In this experience so far, I am learning a lot about how important it is to appropriately frame your research questions and draw out analysis designs before you start. New data has also shaped my perspective on this project. Sure, we all have pretty hypotheses designed and standing proud at the beginning of any research project. But hypotheses are often there to be proved wrong, at least in part. And they also serve to remind us that virtually everything is much more complicated and non-linear than we thought. This is certainly the case in determining FPP efficacy. Through some constructive feedback with a Duke community health physician, I realized that the analyses I have been conducting need a closer look at the a priori hypotheses of the study. Essentially, there is a lot of data and a lot of analyses we have been itching to do, but we have lost sight of what the main dependent variable that we want to study is, and what independent variable we think is influencing this.
Let us explore this feedback. I have been utilizing the statement “the primary aim of this prospective observational study was to measure the impact of biweekly fresh produce delivery on the food security, perceived stress, and biological health markers of food insecure patients during the first five months of the Coronavirus pandemic.” If it is prospective, then what effect did we think that the produce delivery had on each of these scores? It seems that the expectation or hypothesis was that a period of receiving food deliveries improved each of these measures. However, since we do not have a control group, it looks like you we are comparing those who reported FPP benefit against those who did not perceive benefit. This is concerning because that piece of data is currently only part of what we report in our current manuscript draft, at the end, whereas with the given hypothesis, it should be present throughout. Our physician notes that he is not sure that is what the study set out to measure, and we may need to regroup.
At this time, the way forward is to decide what the central hypothesis is in terms of outcome and independent/dependent variables. We do not want to use any kind of patient parameters, regardless of how cool the data looks, that are relatively independent of the Food Delivery. So how can we better capture something related to the food delivery itself? This will require a more in-depth assessment of what data is actually available from the organization, and something I am working through now.
Let me be clear: we have some valuable data here. We just need to approach it with a clearer question. I am currently not just looking through data constructs from the organization, but also attempting some freehand conceptual models of variables and study design to more clearly delineate the data we have and what we can analyze and what we can even show with this data. I hope to share these models with my group shortly and get back on track with data analysis.

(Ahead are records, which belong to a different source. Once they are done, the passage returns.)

Lemma C3_publish_failures_witness :
  let final :=
    handler Scenario.env_rejects_later Scenario.req Scenario.store0 in
  times is_next (trace final) = 0%nat /\
  PhaseProduct (db final)
    = [created_row Scenario.req Scenario.store0 Scenario.project1].
Proof.
  intros final.
  destruct (C3_publish_failures Scenario.env_rejects_later Scenario.req
              Scenario.store0
              (run_createWorkItem Scenario.env_rejects_later Scenario.req
                 Scenario.store0).1)
    as (project & H2 & _ & Hrows & _ & _ & Hlater).
  - vm_compute; reflexivity.
  - assert (existingProject Scenario.env_rejects_later Scenario.store0
              (projectId_of Scenario.req) = Some Scenario.project1) as E
      by (vm_compute; reflexivity).
    rewrite E in H2. injection H2 as <-.
    split; [|exact Hrows].
    exact (proj2 (proj2 (proj2
      (Hlater (Some Scenario.boom) (Some Scenario.boom) eq_refl eq_refl)))).
Defined.

(** *** The linkage lookup and soft-deleted rows *)

(** What step 1 hands back when it finds a linkage: a Phase row of the
    store with the phase id and the project id, joined to a WorkStream row
    with the work-stream id and the project id; and with paranoid models
    neither of the two is soft-deleted. *)
Lemma existingLinkage_rows env store projectId workStreamId phaseId existing :
  existingLinkage env store projectId workStreamId phaseId = Some existing ->
  In existing (ProjectPhase store) /\
  field existing "id" = VNum phaseId /\
  field existing "projectId" = VNum projectId /\
  (paranoid_ProjectPhase env = true -> field existing "deletedAt" = VNull) /\
  exists ws,
    In ws (WorkStream store) /\
    field ws "id" = VNum workStreamId /\
    field ws "projectId" = VNum projectId /\
    (paranoid_WorkStream env = true -> field ws "deletedAt" = VNull).
Proof.
  unfold existingLinkage, findOne_include. intros H.
  apply find_some in H as [Hin H].
  apply andb_true_iff in H as [Hp Hex].
  apply existsb_exists in Hex as [ws [Hws H]].
  apply andb_true_iff in H as [Hw _].
  assert (forall b w (row : gmap string value),
            matches (scoped b w) row = true ->
            b = true -> field row "deletedAt" = VNull) as Hlive.
  { intros b w row Hm ->. unfold scoped in Hm. rewrite matches_app in Hm.
    apply andb_true_iff in Hm as [_ Hm]. unfold matches in Hm.
    cbn [forallb fst snd] in Hm. rewrite andb_true_r in Hm.
    by apply bool_decide_eq_true in Hm. }
  pose proof (Hlive _ _ _ Hp) as Hplive.
  pose proof (Hlive _ _ _ Hw) as Hwlive.
  apply matches_scoped, matches_two in Hp as [Hid Hpr].
  apply matches_scoped, matches_two in Hw as [Hwid Hwpr].
  repeat split; try done. by exists ws.
Qed.

(** C10, as stated, fails with the models of the specification: in no
    store does step 1 find a linkage when every Phase row with the phase
    id and project id, or every WorkStream row with the work-stream id and
    project id, is soft-deleted. *)
Lemma C10_no_linkage_through_soft_deleted_rows :
  ~ exists (store : Store) (projectId workStreamId phaseId : Z)
      (existing : gmap string value),
      existingLinkage SpecModelled.scenario_env store projectId workStreamId
        phaseId = Some existing /\
      ((forall phase, In phase (ProjectPhase store) ->
          field phase "id" = VNum phaseId ->
          field phase "projectId" = VNum projectId ->
          field phase "deletedAt" <> VNull)
       \/ (forall ws, In ws (WorkStream store) ->
             field ws "id" = VNum workStreamId ->
             field ws "projectId" = VNum projectId ->
             field ws "deletedAt" <> VNull)).
Proof.
  intros (store & projectId & workStreamId & phaseId & existing & H & Hdel).
  apply existingLinkage_rows in H
    as (Hin & Hid & Hpr & Hlive & ws & Hws & Hwid & Hwpr & Hwlive).
  destruct Hdel as [Hdel|Hdel].
  - by apply (Hdel existing Hin Hid Hpr), Hlive.
  - by apply (Hdel ws Hws Hwid Hwpr), Hwlive.
Qed.
(** * Geo-fencing service: region building and membership testing

    A shallow embedding of the notebook [7.geo-fencing-service.ipynb]:
    [clusters], [regions], [in_hull], [location_alert] and the endpoint
    [alert_api], together with the control flow of the library calls they make (pandas [groupby], the
    estimator's [fit], qhull's hull and triangulation constructors). *)

From Stdlib Require Import ZArith Floats Lia.
From stdpp Require Import base tactics option relations list sorting strings.
(** What [eachLayer] collects, before the sort: one entry for each
    rectangle of the layer group, in the order of the group. *)
Definition measured (bounds : Bounds) (layers : list Bounds) : list Rectangles.Item :=
  imap (Rectangles.measure (north bounds - south bounds)%float
                           (east bounds - west bounds)%float) layers.

(** The list is in ascending order of raw area. *)
Definition ascending_by_area (items : list Rectangles.Item) : Prop :=
  StronglySorted (fun a b => Num.le (Rectangles.area a) (Rectangles.area b) = true) items.

(** The spans of a shape and its area relative to the viewport, in the
    words of the specification. *)
Definition latSpanOf (shape : Bounds) : float := (north shape - south shape)%float.
Definition lonSpanOf (shape : Bounds) : float := (east shape - west shape)%float.
Definition rawAreaOf (shape : Bounds) : float :=
  (latSpanOf shape * lonSpanOf shape)%float.
Definition relativeAreaOf (viewport shape : Bounds) : float :=
  ((latSpanOf shape / latSpanOf viewport) * (lonSpanOf shape / lonSpanOf viewport))%float.

(** The zoom bands in the words of the specification, for a shape in a
    viewport: the conditions under which the shape is hidden. *)
Definition hidden_in_bands (zoom : float) (viewport shape : Bounds) : Prop :=
  let small t :=
    Num.lt (latSpanOf shape) t = true \/ Num.lt (lonSpanOf shape) t = true in
  (Num.lt zoom 9 = true /\ small 0.1%float)
  \/ (Num.le 9 zoom = true /\ Num.lt zoom 11 = true /\ small 0.05%float)
  \/ (Num.le 11 zoom = true /\ Num.lt zoom 13 = true /\ small 0.01%float)
  \/ (Num.gt zoom 13 = true /\ Num.gt (relativeAreaOf viewport shape) 0.4 = true)
  \/ (Num.gt zoom 11 = true /\ Num.le zoom 13 = true
      /\ Num.gt (relativeAreaOf viewport shape) 0.6 = true).

(** A region of 0.05 degrees of latitude, and a region of half the area
    of a viewport of one degree. *)
Definition unit_viewport : Bounds := mkBounds 1 0 1 0.
Definition narrow_region : Bounds := mkBounds 0.05 0 1 0.
Definition half_region : Bounds := mkBounds 0.5 0 1 0.

(** ** Further vocabulary: what the map library and the objects accept *)

(** The corners that [addLocationToMap] gives the rectangle of a
    region. *)
Definition corners (b : Bounds) : (float * float) * (float * float) :=
  ((south b, west b), (north b, east b)).

(** The positions that [addLocationToMap] hands to [L.marker] and
    [L.rectangle] for a cache value are finite numbers: the bounds and
    the centre of a box, the latitude and longitude of a point. The map
    library throws on a position with a NaN coordinate. *)
Definition drawable (coord : Coord) : bool :=
  match c_north coord, c_south coord, c_east coord, c_west coord with
  | Some n, Some s, Some e, Some w =>
      finite n && finite s && finite e && finite w
      && finite ((n + s) / 2)%float && finite ((e + w) / 2)%float
  | _, _, _, _ =>
      match c_lat coord, c_lon coord with
      | Some lat, Some lon => finite lat && finite lon
      | _, _ => true
      end
  end.

(** Every character of the string is in the ASCII range, where a code
    unit is a character and [trim], [toLowerCase], [\w] and [\s] are as
    modelled. *)
Fixpoint ascii_only (s : string) : bool :=
  match s with
  | EmptyString => true
  | String c s' => (nat_of_ascii c <? 128)%nat && ascii_only s'
  end.

(** A position, or the two corners of a rectangle, made of finite
    numbers. *)
Definition finite_position (p : float * float) : bool := finite (fst p) && finite (snd p).

Definition finite_corners (c : (float * float) * (float * float)) : bool :=
  finite_position (fst c) && finite_position (snd c).

(** The names of the properties that every object inherits: a lookup
    [locationCache[key]] under one of them finds a value although the
    cache has no such key. *)
Definition inheritedNames : list string :=
  [ "constructor"; "__proto__"; "hasOwnProperty"; "isPrototypeOf";
    "propertyIsEnumerable"; "toLocaleString"; "toString"; "valueOf";
    "__defineGetter__"; "__defineSetter__"; "__lookupGetter__";
    "__lookupSetter__" ]%string.

Definition inherited (key : string) : bool := existsb (String.eqb key) inheritedNames.

(** [locationCache[key]] on the object whose own keys are those of
    [cache]: the own value, or under an inherited name the inherited
    value, an object that has none of the six properties. *)
Definition objectLookup (cache : gmap string (option Coord)) (key : string)
  : option (option Coord) :=
  match cache !! key with
  | Some v => Some v
  | None =>
      if inherited key then Some (Some (mkCoord None None None None None None)) else None
  end.

(** The names of the locations are in the ASCII range and none is
    looked up under an inherited name. *)
Definition own_name (location : Js.JsVal) : bool :=
  match location with
  | Js.JStr s => ascii_only s && negb (inherited (locationKey s))
  | _ => true
  end.

Definition own_names (messages : list Message) : Prop :=
  Forall (fun msg => forallb own_name (locations msg) = true) messages.

(** The field is in the ASCII range and has no letter, digit or
    underscore: it is empty, or punctuation and whitespace only. *)
Definition punctuation_only (s : string) : bool := ascii_only s && wordless s.

(** ** Further vocabulary: the cache file *)

(** The members of the object in the cache file, in the order of the
    file. *)
Definition CacheFile := list (string * option Coord).

(** The value of a string of decimal digits. *)
Fixpoint digitsValue (acc : N) (s : string) : option N :=
  match s with
  | EmptyString => Some acc
  | String c s' =>
      let n := N_of_ascii c in
      if ((48 <=? n) && (n <=? 57))%N then digitsValue (10 * acc + (n - 48))%N s'
      else None
  end.

(** The key is an array index: the canonical decimal spelling of an
    integer from 0 to 2^32 - 2. *)
Definition arrayIndex (key : string) : option N :=
  match key with
  | EmptyString => None
  | String c rest =>
      if Ascii.eqb c "0" && negb (String.eqb rest EmptyString) then None
      else match digitsValue 0 key with
           | Some n => if (n <? 4294967295)%N then Some n else None
           | None => None
           end
  end.

(** [JSON.parse] adds the members in turn: a key that is there already
    keeps its place and takes the new value. *)
Fixpoint setMember (key : string) (v : option Coord) (obj : list (string * option Coord))
  : list (string * option Coord) :=
  match obj with
  | [] => [(key, v)]
  | (k, w) :: rest =>
      if String.eqb k key then (k, v) :: rest else (k, w) :: setMember key v rest
  end.

Definition parseMembers (file : CacheFile) : list (string * option Coord) :=
  fold_left (fun obj '(key, v) => setMember key v obj) file [].

(** [Object.keys]: the array indices in ascending order, then the other
    keys in the order of their creation. *)
Definition byIndex (a b : N * (string * option Coord)) : comparison :=
  N.compare (fst a) (fst b).

Definition ownProperties (obj : list (string * option Coord)) : RawCache :=
  map snd (Js.sort byIndex
             (omap (fun kv => match arrayIndex (fst kv) with
                              | Some n => Some (n, kv)
                              | None => None
                              end) obj))
  ++ List.filter (fun kv => match arrayIndex (fst kv) with
                            | Some _ => false
                            | None => true
                            end) obj.
(** * MT5 reverse-position bot: a shallow embedding of [mt5_reverse_bot.py]

    The bot polls a trading venue (the [MetaTrader5] module), opens one
    "reverse" position for every position it finds, keeps the reverse's
    stop-loss/take-profit swapped from the original's, and closes the reverse
    when the original disappears.

    Modelling choices.
    - Python [float]s are kept abstract: the class [PyFloat] lists the float
      operations the source uses ([==], [<], [*], [round(x, n)]) and assumes
      no law about them, so every theorem holds for IEEE doubles as well as
      for the exact rationals used in the examples.
    - Python [int]s are [Z]; [str] is [string] (code points below 256, on
      which the regular expression class [\d] is exactly the ASCII digits).
      [int()] and [str()] convert exactly; CPython's configurable cap on the
      number of digits they handle is far above any ticket and is left out.
    - The [MetaTrader5] module is an abstract venue: a state [V] that queries
      read and that [order_send], [symbol_select] and [time.sleep] may change
      in any way.  Every request handed to [order_send] is recorded, in
      order, as the list of commands a computation issued.
    - [orig_to_rev] is an insertion-ordered association list (the order in
      which Python iterates a [dict]); [reversed_once] is a [gset Z];
      [pos_by_ticket] is a [gmap].
    - [print] calls are not modelled. *)

From Stdlib Require Import ZArith Lia Ascii String QArith.
From Stdlib Require Import Decimal DecimalString DecimalPos DecimalN DecimalZ.
From stdpp Require Import base decidable option list gmap strings.

Local Open Scope string_scope.
Local Open Scope Z_scope.

#[local] Set Warnings "-clear-no-such-hyp".

(** ** User configuration (module constants) *)

Definition MAGIC : Z := 987654321.
Definition DEVIATION : Z := 20.
Definition POLL_SECONDS : Q := 1%Q.
Definition COMMENT_PREFIX : string := "REV of ".

(** [time.sleep(0.2)] in the opening pass. *)
Definition SETTLE_SECONDS : Q := (1 # 5)%Q.

(** [mt5.TRADE_RETCODE_DONE] of the MetaTrader5 package. *)
Definition TRADE_RETCODE_DONE : Z := 10009.

(** ** Strings: [str(int)], [int(str)], [startswith] and the annotation regex *)

(** [str(n)] for a Python [int]. *)
Definition str_of_int (n : Z) : string := NilZero.string_of_int (Z.to_int n).

Definition is_digit (c : ascii) : bool :=
  (48 <=? nat_of_ascii c)%nat && (nat_of_ascii c <=? 57)%nat.

Definition digit_value (c : ascii) : Z := Z.of_nat (nat_of_ascii c) - 48.

Fixpoint all_digits (s : string) : bool :=
  match s with
  | EmptyString => true
  | String c s' => is_digit c && all_digits s'
  end.

(** One or more digits: what [\d+] matches in full. *)
Definition nonempty_digits (s : string) : bool :=
  match s with
  | EmptyString => false
  | _ => all_digits s
  end.

Fixpoint int_of_digits_acc (s : string) (acc : Z) : Z :=
  match s with
  | EmptyString => acc
  | String c s' => int_of_digits_acc s' (10 * acc + digit_value c)
  end.

(** [int(s)] on a string of decimal digits. *)
Definition int_of_str (s : string) : Z := int_of_digits_acc s 0.

(** [strip_prefix p s] is [Some rest] when [s = p ++ rest]. *)
Fixpoint strip_prefix (p s : string) : option string :=
  match p, s with
  | EmptyString, _ => Some s
  | String a p', String b s' => if Ascii.eqb a b then strip_prefix p' s' else None
  | String _ _, EmptyString => None
  end.

(** [s.startswith(p)]. *)
Definition startswith (s p : string) : bool :=
  match strip_prefix p s with
  | Some _ => true
  | None => false
  end.

Definition newline : ascii := ascii_of_nat 10.

(** [drop_final_newline s] is [Some body] when [s = body ++ "\n"]. *)
Fixpoint drop_final_newline (s : string) : option string :=
  match s with
  | EmptyString => None
  | String c EmptyString => if Ascii.eqb c newline then Some EmptyString else None
  | String c s' => option_map (String c) (drop_final_newline s')
  end.

(** Group 1 of [re.match(rf"^{re.escape(COMMENT_PREFIX)}(\d+)$", comment)].
    Without [re.MULTILINE], [$] matches at the end of the string and also
    just before a newline that is the last character of the string. *)
Definition match_ticket_digits (comment : string) : option string :=
  match strip_prefix COMMENT_PREFIX comment with
  | None => None
  | Some rest =>
      let digits :=
        match drop_final_newline rest with
        | Some body => body
        | None => rest
        end in
      if nonempty_digits digits then Some digits else None
  end.

Definition parse_original_ticket_from_comment (comment : string) : option Z :=
  match match_ticket_digits comment with
  | None => None
  | Some digits => Some (int_of_str digits)
  end.

(** The annotation format in the spec's words: the fixed prefix followed by
    decimal digits (used only to state the claim about the parser). *)
Definition spec_is_annotation (s : string) : bool :=
  match strip_prefix COMMENT_PREFIX s with
  | Some rest => nonempty_digits rest
  | None => false
  end.

(** ** [orig_to_rev]: a Python [dict] from [int] to [int], in insertion order *)

Definition dict : Type := list (Z * Z).

(** [k in d] *)
Fixpoint dict_mem (k : Z) (d : dict) : bool :=
  match d with
  | [] => false
  | (k', _) :: d' => if decide (k = k') then true else dict_mem k d'
  end.

(** [d.get(k)] *)
Fixpoint dict_get (k : Z) (d : dict) : option Z :=
  match d with
  | [] => None
  | (k', v) :: d' => if decide (k = k') then Some v else dict_get k d'
  end.

(** [d[k] = v]: an existing key keeps its place, a new key goes last. *)
Fixpoint dict_set (k v : Z) (d : dict) : dict :=
  match d with
  | [] => [(k, v)]
  | (k', v') :: d' => if decide (k = k') then (k, v) :: d' else (k', v') :: dict_set k v d'
  end.

(** [d.pop(k, None)] *)
Fixpoint dict_pop (k : Z) (d : dict) : dict :=
  match d with
  | [] => []
  | (k', v') :: d' => if decide (k = k') then dict_pop k d' else (k', v') :: dict_pop k d'
  end.

(** [list(d.items())] *)
Definition dict_items (d : dict) : list (Z * Z) := d.

(** A [dict] holds each key once. *)
Definition dict_wf (d : dict) : Prop := NoDup (d.*1).

(** ** Python floats

    The float operations the source uses.  [f_eqb] is [==], [f_ltb] is [<],
    [f_mul] is [*] and [f_round x n] is [round(x, n)]; no law is assumed. *)

Class PyFloat (F : Type) := {
  f_zero : F;
  f_two : F;
  f_eqb : F → F → bool;
  f_ltb : F → F → bool;
  f_mul : F → F → F;
  f_round : F → Z → F;
}.

(** ** The MetaTrader5 enumerations the source uses *)

Inductive PositionType := POSITION_TYPE_BUY | POSITION_TYPE_SELL.
Inductive OrderType := ORDER_TYPE_BUY | ORDER_TYPE_SELL.
Inductive TradeAction := TRADE_ACTION_DEAL | TRADE_ACTION_SLTP.
Inductive OrderFilling := ORDER_FILLING_FOK.
Inductive OrderTime := ORDER_TIME_GTC.

Global Instance PositionType_eq_dec : EqDecision PositionType.
Proof. solve_decision. Defined.
Global Instance OrderType_eq_dec : EqDecision OrderType.
Proof. solve_decision. Defined.
Global Instance TradeAction_eq_dec : EqDecision TradeAction.
Proof. solve_decision. Defined.


(** ** More vocabulary *)

(** The comment the bot writes on the reverse of original [n]:
    [f"{COMMENT_PREFIX}{n}"]. *)
Definition annotation (n : Z) : string := COMMENT_PREFIX +:+ str_of_int n.

(** ** Venue data *)

Section Data.

Context {F : Type}.
Definition forward (self : addr) (xs : list (option ndarray)) : M ndarray :=
  do f <- get_fun self;
  match kind f, xs with
  | Add, [x0; x1] => forward2 nd_add self x0 x1
  | Sub, [x0; x1] => forward2 nd_sub self x0 x1
  | Mul, [x0; x1] => forward2 nd_mul self x0 x1
  | Neg, [x] => do a <- operand x; ret (nd_neg a)
  | Pow c, [x] => do a <- operand x; lift (nd_pow a c)
  | Square, [x] => do a <- operand x; lift (nd_pow a 2)
  | GetItem slices, [x] => do a <- operand x; lift (getitem a slices)
  | GetItemGrad slices in_shape, [gy] =>
      do a <- operand gy; lift (add_at (zeros in_shape) slices a)
  | SumTo shape, [x] =>
      do s <- shape_attr x;
      exec update_fun self (set_x_shape s);
      do a <- operand x; lift (Numpy.sum_to a shape)
  | BroadcastTo shape, [x] =>
      do s <- shape_attr x;
      exec update_fun self (set_x_shape s);
      do a <- operand x; lift (Numpy.broadcast_to a shape)
  | _, _ => raise TypeError
  end.

(** ** core/Function.py *)

(** Python's [max] of a list *)
Definition py_max (l : list nat) : M nat :=
  match l with
  | [] => raise ValueError
  | n :: l' => ret (foldl Nat.max n l')
  end.

(** [Function.__call__].  Every forward rule above returns one array, which
    [__call__] wraps into the tuple [ys]; the call returns [outputs[0]]. *)
Definition Function_call (self : addr) (args : list pyval) : M addr :=
  do inputs_ <- map_M as_variable args;
  do xs <- map_M (fun x => do xv <- get_var x; ret (data xv)) inputs_;
  do y <- forward self xs;
  let ys := [y] in
  do outputs_ <- map_M (fun y => new_Variable (as_array (PArr y))) ys;
  do c <- get_config;
  exec (if enable_backprop c then
     do gens <- map_M (fun x => do xv <- get_var x; ret (generation xv)) inputs_;
     do g <- py_max gens;
     exec update_fun self (set_f_generation g);
     exec for_each outputs_ (fun output => set_creator output self);
     update_fun self (set_inputs_outputs inputs_ outputs_)
   else ret tt);
  match outputs_ with
  | [o] => ret o
  | _ => raise IndexError
  end.

(** the constructor of an operation, then its call: [Add()(x0, x1)] *)
Definition new_Function (k : fkind) : M addr :=
  alloc_fun (mkFunction k None None None None None None).

Definition call (k : fkind) (args : list pyval) : M addr :=
  do self <- new_Function k;
  Function_call self args.

(** ** core/Math.py, core/Utils.py, functions/Tensor.py: the functions *)

Definition add (x0 x1 : pyval) : M addr := call Add [x0; as_array x1].
Definition sub (x0 x1 : pyval) : M addr := call Sub [x0; as_array x1].
Definition rsub (x0 x1 : pyval) : M addr := call Sub [as_array x1; x0].
Definition mul (x0 x1 : pyval) : M addr := call Mul [x0; as_array x1].
Definition neg (x : pyval) : M addr := call Neg [x].
Definition pow (x : pyval) (c : Z) : M addr := call (Pow c) [x].
Definition square (x : pyval) : M addr := call Square [x].
Definition get_item (x : pyval) (slices : index) : M addr :=
  call (GetItem slices) [x].

Definition sum_to (x : pyval) (shape : list nat) : M addr :=
  do s <- shape_of x;
  if decide (s = shape) then as_variable x else call (SumTo shape) [x].

Definition broadcast_to (x : pyval) (shape : list nat) : M addr :=
  do s <- shape_of x;
  if decide (s = shape) then as_variable x else call (BroadcastTo shape) [x].
(** * CuevanaScraper: a shallow embedding of [cuavanaslow.py]

    The development follows the order of the Python module: the [str]
    methods it relies on, the link prioritizer, then the functions that
    drive the browser, the player and the files, written in a small
    state-and-exception monad over the trace of external calls.

    Modelling conventions.
    - A Python [str] is the [string] of its UTF-8 bytes; [str.lower],
      [str.strip] and [str.split()] act on the code points the bytes encode.
    - A Python [dict] is a [gmap], a Python [set] a [gset]; [list(set)] is
      [elements], one of the orders Python may pick.
    - [None] as a result is [option]'s [None]; a tuple is a pair.
    - Selenium, [time], [os], [subprocess], [input] and the files are the
      environment: a function from the calls made so far and the call at
      hand to an answer or an exception. Every call is recorded in the
      trace, so that what a function did can be read off it.
    - [time.time()] counts milliseconds; [time.sleep] takes whole seconds.
    - A [while] loop takes a bound on its rounds ([fuel]); running out of it
      is a result of its own, which no handler catches.
    - Log lines are left out, except those of the redirect poll, which
      carry a value the function computes and does not return. *)

From Stdlib Require Import ZArith Ascii String List Bool Lia.
From stdpp Require Import base gmap strings list.

Import ListNotations.
Local Open Scope string_scope.
Local Open Scope list_scope.

(** ** Code points

    A Python [str] is a sequence of code points; here it is the [string] of
    its UTF-8 bytes. The methods of [str] that look at code points
    ([lower], [strip], [split()]) read them off the bytes. The tables are
    those of CPython 3.11 (Unicode 14.0). *)

Module Unicode.

Local Open Scope N_scope.

Definition byte (c : ascii) : N := N_of_ascii c.

Definition chr (n : N) : ascii := ascii_of_N n.
(** * CommunityFirnModel: the closed-form quartic solver and the
      surface-energy-balance loop of [CFM_main/RCMpkl_to_spin.py]

    The development embeds the class [FQS] (quadratic, cubic and quartic
    closed-form solvers, single-equation and batched), the dispatchers
    [cubic_roots] and [quartic_roots], the loop of [calcSEB], the melt
    pre-calculation loop of [makeSpinFiles], and the helpers
    [toYearFraction], [decyeartodatetime] and [effectiveT].

    Numbers.  Python floats are read as exact reals ([R]); a float that can
    be NaN (an entry of a flux or temperature series) is a [pyfloat].
    Python complex numbers are pairs of reals.  A float that meets a complex
    operand is promoted with a zero imaginary part, as Python does, so a
    value that is a float in one branch and a complex in another is a [C]
    throughout.  Signed zeros, infinities and rounding are outside the model.
    Where they decide what the code returns (the order of a conjugate pair
    on the branch cut of the square root, a root at 0 on the edge of the
    selection r > 0, an exponential out of the range of the floats) the
    statements are made for the pair, for every row of roots, or within
    the range.

    Effects.  Exceptions are an error monad ([result]); [print] appends to an
    output log; the arrays a loop fills by index are lists threaded through
    the loop; the module's global namespace is an explicit [Globals] value,
    because the solver bodies look the name [math] up when they run. *)

From Stdlib Require Import Reals Lra Lia Psatz List String Bool Arith ZArith.
From Stdlib Require Import DecimalString.
Import ListNotations.
Open Scope R_scope.

(* ================================================================== *)
(** * Exceptions and the error monad *)

Inductive exn : Type :=
| NameError (name : string)        (* a global name that is not bound *)
| ValueError (msg : string)
| IndexError
| TypeError
| ZeroDivisionError                (* division by a zero float *)
| InvalidValue.                    (* numpy's "invalid value encountered":
                                      the array operation yields nan *)

Inductive result (A : Type) : Type :=
| Ok (a : A)
| Raise (e : exn).
Arguments Ok {A} a.
Arguments Raise {A} e.

Definition bind {A B} (c : result A) (k : A -> result B) : result B :=
  match c with
  | Ok a => k a
  | Raise e => Raise e
  end.

Declare Scope py_scope.
Delimit Scope py_scope with py.
Notation "x <- c ;; k" := (bind c (fun x => k))
  (at level 61, c at next level, right associativity) : py_scope.
Notation "' pat <- c ;; k" := (bind c (fun x => match x with pat => k end))
  (at level 61, pat pattern, c at next level, right associativity) : py_scope.
Open Scope py_scope.

Fixpoint mapM {A B} (f : A -> result B) (l : list A) : result (list B) :=
  match l with
  | [] => Ok []
  | x :: l' => y <- f x ;; ys <- mapM f l' ;; Ok (y :: ys)
  end.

There are many things currently in the works for this project, including some analysis restructuring, but fear not! What we DO know is that we have useful and interesting data that will be valuable to people trying to respond to the needs during this pandemic, which will be with us in one shape or form for many months to come, which makes what we’re doing here really important.
It helps that, through all of this, the people I am working with are thoughtful and inspired. They continuously push me to be involved in all aspects of the organization and really be immersed in the issue of food insecurity. Many, if not all, are involved in medicine, which provides the perspective of the “food as medicine” concept in many of our meetings and projects, and the desire to do better for our patients is pervasive. This is a highly motivating factor, as you can imagine.
Food insecurity was already an urgent need before COVID hit, but now with reduced access to many normal activities, our patients are struggling to maintain food access and mobility. In addition, continued delay of any further governmental aid is exacerbating the issue. If the collected data confirm the intervention to be successful in increasing healthy behaviors and reducing patient stress, especially during strenuous times such as during the COVID pandemic, it could be expanded to other communities to address food insecurity and improve health outcomes among a wider patient population. This means that the fresh produce delivery model to food insecure patients could have wide impact across other communities and other health networks.